Lt. Gov. Dan Patrick Fires Back at Critics of 'Bathroom Bill'
Editor's note: This story has been updated throughout.
Lt. Gov. Dan Patrick continued to fire back Wednesday at criticism of the so-called "bathroom bill" he has championed, saying its opponents are concentrated in the media and denying that Texas could experience the same economic — and political — fallout North Carolina did when it passed similar legislation.
"Every report of North Carolina shows that they have the second-strongest economy in the country or the second-best place to do business, the second best-place where executives want to move their companies to," Patrick said in an interview with Texas Tribune CEO Evan Smith. "It's having no effect."
Texas business leaders are warning such legislation could cost the state up to $8.5 billion and over 100,000 jobs. But Patrick and his allies have challenged those figures, saying they are based on flawed data, and pushed forward with Senate Bill 6, which would require transgender people to use bathrooms in public schools, government buildings and public universities based on “biological sex.”
Patrick also said Wednesday he was not worried about a political backlash to the Texas bill, which he unveiled Thursday with state Sen. Lois Kolkhorst, R-Brenham. He disputed the idea that North Carolina's bathroom bill recently led to the defeat of its governor, Pat McCrory, saying it was Lt. Gov. Dan Forest who championed the bill in the state's legislature, while McCrory "sat on the sidelines until the very end."
"If anyone should've lost an election, it was Dan Forest," Patrick said. "He got more votes than anyone on the ticket."
Patrick complained vigorously about media coverage of Senate Bill 6, saying it overlooks polls that show broad support for the cause. The only people who oppose the bill in the surveys, Patrick insisted, are "Anglo liberals, and many of them work in the media."
The bill is expected to face an uphill battle in the Legislature, where House Speaker Joe Straus has said the issue is not the "most urgent concern of mine." Patrick declined to say Wednesday whether he believes there is even enough support for the legislation in the chamber he oversees.
"We will find out when we bring it to the floor," Patrick said, adding he is "always confident" but has not counted the votes yet in the Senate.
He said the proposal is about public safety.
"Does anyone in here who has grandchildren, have a granddaughter who's 8 or 9, want them to walk into a bathroom with a man?" Patrick asked the downtown Austin audience.
In addition to criticism for opponents of the bathroom bill, Patrick also had strong words for foes of the state's A-F grading system for public schools and districts. Education leaders have fought the new system, which released its first marks earlier this month, saying it relies too much on state test performance.
"Anyone who thinks in the education community that ... that system is going away — not going away," Patrick said. "If we can grade our students — if their futures are impacted like that — our schools should be under the same grades."
"Now does the system need some tweaking? It may," Patrick said later Wednesday during a speech at a conference hosted by the Texas Public Policy Foundation, an Austin-based conservative think tank.

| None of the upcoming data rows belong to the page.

Lemma sweep_ok (b : bool) s : ok s → ok (sweep b s).
Proof.
  destruct s as [h w]. intros Hok. unfold sweep. destruct (clock_ok w) as [E H]. destruct (m_clock w) as [[now|] w']; cbn in E, H;
    pose proof (ok_world h w w' E H Hok) as Hok'; [|done]. destruct (m_session h) as [session|] eqn:Es.
  - destruct (now - m_lastUsed h <? kIdleClose); [done|]. destruct b; [by apply demote_spec|by apply invalidate_spec].
  - destruct b; [by apply acquireHold_ok|done].
Qed.

Lemma reach_ok (r : string) s : reach r s → ok s.
Proof.
  induction 1 as [w Eo Hn|s _ IH|s _ IH|s _ IH|s _ IH|s _ IH|b s _ IH|h w w' _ IH (Hs & Eo & Hc)].
  - split_and!; [by left|done|by intros x ?%Hn].
  - by apply acquire_spec.
  - by apply fullResolution_ok.
  - by apply invalidate_spec.
  - by apply acquireHold_ok.
  - by apply releaseHold_ok.
  - by apply sweep_ok.
  - destruct IH as (H1 & H2 & H3). split_and!; [done|by rewrite Eo|]. intros x [Hx|Hx]%Hc; [by apply H3|done].
Qed.

(** A reader has one connection. Whatever order the holder's methods and the
    operations come in, the session in use and the power hold are never both there, and
    the open connections to the reader are exactly the one the holder keeps, or none. *)
Theorem one_connection (r : string) (h : CardSessionHolder) (w : W) (Hr : reach r (h, w)) :
  (m_session h = None ∨ m_hold h = None) ∧ opened w = held h ∧ (size (opened w) ≤ 1)%nat.
Proof.
  destruct (reach_ok r _ Hr) as (H1 & H2 & _). split_and!; [done|done|]. rewrite H2. unfold held.
  destruct (m_session h), (m_hold h); rewrite ?size_singleton, ?size_empty; lia.
Qed.

(** C6: secrets stay with a session in use. A PIN or an access code a plugin keeps, a
    PACE secret or a secure channel belongs to the session handed out last, so there is
    none while the reader is parked or closed; a sweep that finds the session idle for
    [kIdleClose], and a card removal, leave none at all; a sweep before leaves the
    session as it is. *)
Theorem secrets_end_with_use (r : string) (h : CardSessionHolder) (w : W) (Hr : reach r (h, w)) :
  (∀ x, carries w x → m_session h = Some (sessionOf x)) ∧
  (∀ x, ¬ carries (snd (invalidate (h, w))) x) ∧
  (∀ b now, fst (m_clock w) = Some now →
     if now - m_lastUsed h <? kIdleClose then is_Some (m_session h) → fst (sweep b (h, w)) = h
     else ∀ x, ¬ carries (snd (sweep b (h, w))) x).
Proof.
  pose proof (reach_ok r _ Hr) as Hok. split_and!.
  - intros x Hx. by apply Hok.
  - by destruct (invalidate_spec _ Hok) as (_ & [_ H] & _).
  - intros b now En. unfold sweep. destruct (clock_ok w) as [E H]. destruct (m_clock w) as [[now'|] w']; cbn in E, H, En; [|done].
    injection En as ->. pose proof (ok_world h w w' E H Hok) as Hok'. destruct (now - m_lastUsed h <? kIdleClose) eqn:Ei.
    + intros [session Es]. by rewrite Es.
    + destruct (m_session h) as [session|] eqn:Es.
      * destruct b; [by destruct (demote_spec session h w' Es Hok') as [_ [_ ?]]|by destruct (invalidate_spec _ Hok') as (_ & [_ ?] & _)].
      * pose proof (ok_none _ _ Hok' Es). destruct b; [|done]. apply (ok_none (fst (acquireHold (h, w')))).
        -- rewrite <- surjective_pairing. by apply acquireHold_ok.
        -- unfold acquireHold. rewrite Es. destruct (m_hold h), (m_factory (m_readerName h) w') as [[[]|] ?]; done.
Qed.

End Discipline.

(** ** A small library

    Sessions are numbered as they are opened, plugin 7 serves every card, and the clock
    is 50 seconds further at every reading. *)

Record Sim := mkSim { sim_next : Z; sim_open : gset Z; sim_secrets : list Secret; sim_time : Z }.

#[export] Instance Secret_eq_dec : EqDecision Secret.
Proof. solve_decision. Defined.

Definition forget (P : Secret → bool) (w : Sim) : Sim :=
  mkSim (sim_next w) (sim_open w) (filter (λ x, P x = false) (sim_secrets w)) (sim_time w).

#[export] Instance Sim_lib : CardLib Sim := {
  m_factory _ w :=
    if decide (sim_next w ∈ sim_open w) then (Some (Err (OpenFailed 0)), w)
    else (Some (Ok (sim_next w)),
      mkSim (sim_next w + 1) ({[sim_next w]} ∪ sim_open w) (filter (λ x, sessionOf x ≠ sim_next w) (sim_secrets w)) (sim_time w));
  m_resolver _ w := (Some [Some 7], w);
  m_clock w := (Some (sim_time w), mkSim (sim_next w) (sim_open w) (sim_secrets w) (sim_time w + 50000));
  closeSession s w :=
    let w := forget (λ x, bool_decide (x = PaceCache s ∨ x = SecureChannel s)) w in
    mkSim (sim_next w) (sim_open w ∖ {[s]}) (sim_secrets w) (sim_time w);
  clearCredentials p s := forget (λ x, bool_decide (x = PluginState p s));
  clearCachedPaceCredentials s := forget (λ x, bool_decide (x = PaceCache s));
  clearActiveChannel s := forget (λ x, bool_decide (x = SecureChannel s));
  hasLiveSecureChannel s w := bool_decide (SecureChannel s ∈ sim_secrets w);
  pluginPreReadAuth _ _ w := (Some None, w);
  capabilities _ := 1 }.

#[export] Instance Sim_laws : CardLaws Sim.
Proof.
  refine {| opened := sim_open; carries w x := x ∈ sim_secrets w |}; try done.
  - intros r w. cbn. case_decide; [done|]. cbn. split_and!; try done. intros x. rewrite list_elem_of_filter. tauto.
  - intros s w. split; [done|]. cbn. intros x. rewrite list_elem_of_filter, bool_decide_eq_false. tauto.
  - intros p s w. split; [done|]. cbn. intros x. rewrite list_elem_of_filter, bool_decide_eq_false. tauto.
  - intros s w. split; [done|]. cbn. intros x. rewrite list_elem_of_filter, bool_decide_eq_false. tauto.
  - intros s w. split; [done|]. cbn. intros x. rewrite list_elem_of_filter, bool_decide_eq_false. tauto.
Defined.

Definition fresh : CardSessionHolder * Sim := (mkHolder "r" None [] None 0 None, mkSim 1 ∅ [] 0).

(** An operation is handed the session and leaves a PIN with the plugin. *)
Definition signing : CardSessionHolder * Sim :=
  (fst (snd (acquire fresh)),
   let w := snd (snd (acquire fresh)) in mkSim (sim_next w) (sim_open w) [PluginState 7 1] (sim_time w)).

Lemma fresh_reach : reach "r" fresh.
Proof. apply reach_start; [done|]. cbn. intros x. apply not_elem_of_nil. Qed.

Lemma signing_reach : reach "r" signing.
Proof.
  apply (reach_use "r" (fst (snd (acquire fresh))) (snd (snd (acquire fresh)))).
  - rewrite <- surjective_pairing. apply reach_acquire, fresh_reach.
  - split; [by eexists|]. split; [done|]. cbn. intros x ->%list_elem_of_singleton. right. cbn. split; [done|left].
Qed.

Example one_connection_witness : held (fst signing) = {[1]} ∧ (size (opened (snd signing)) ≤ 1)%nat.
Proof. split; [by vm_compute|]. apply (one_connection "r" (fst signing) (snd signing)). apply signing_reach. Defined.

Example secrets_end_with_use_witness :
  carries (snd signing) (PluginState 7 1) ∧ ¬ carries (snd (sweep true signing)) (PluginState 7 1) ∧ m_hold (fst (sweep true signing)) = Some 1.
Proof.
  split; [cbn; left|]. split; [|by vm_compute].
  destruct (secrets_end_with_use "r" (fst signing) (snd signing) signing_reach) as (_ & _ & H).
  specialize (H true 50000 ltac:(by vm_compute)). replace (50000 - m_lastUsed (fst signing) <? kIdleClose) with false in H by by vm_compute.
  apply H.
Defined.

End Holder.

Addressing more recent news in the Tribune interview, Patrick acknowledged lawmakers are facing a tighter fiscal picture than they did last session, especially following the dour revenue estimate Comptroller Glenn Hegar delivered Monday. Asked if the state could still afford additional tax relief, Patrick struck a somewhat less enthusiastic tone about the prospect than he has in recent weeks.
"Well, like I said before, some things are pretty obvious," Patrick said. "You don't have as much money to work with this session. You have to meet the needs of our constituents and the people of Texas, and we will address that issue as we go along. We have a long way to go."
Yet Patrick chafed at the suggestion that he was backing down from his longtime ambition of phasing out one unpopular tax, the business franchise tax. "My point is that our goal is to chip away at it each session, and how much we can chip away at that depends on the revenues we have," said Patrick, who has listed reducing the franchise tax as a priority this session.
Another Patrick priority is private school choice, or using taxpayer dollars to subsidize parents who choose to send their children to private or parochial schools or to educate them at home. On Wednesday, Patrick reiterated his belief that implementing a school choice program is "linked together" with efforts to improve the state's public school finance system but stopped short of suggesting he would insist lawmakers not tackle one without addressing the other.
"I don't hold hostages," Patrick told Smith. "It's not the way I operate."
At the TPPF conference, Patrick vowed to fight for school choice as long as it takes, invoking previous battles he has waged under the pink dome.
"Like the sonogram bill, like the 19-vote rule," Patrick said, "I'm not going away."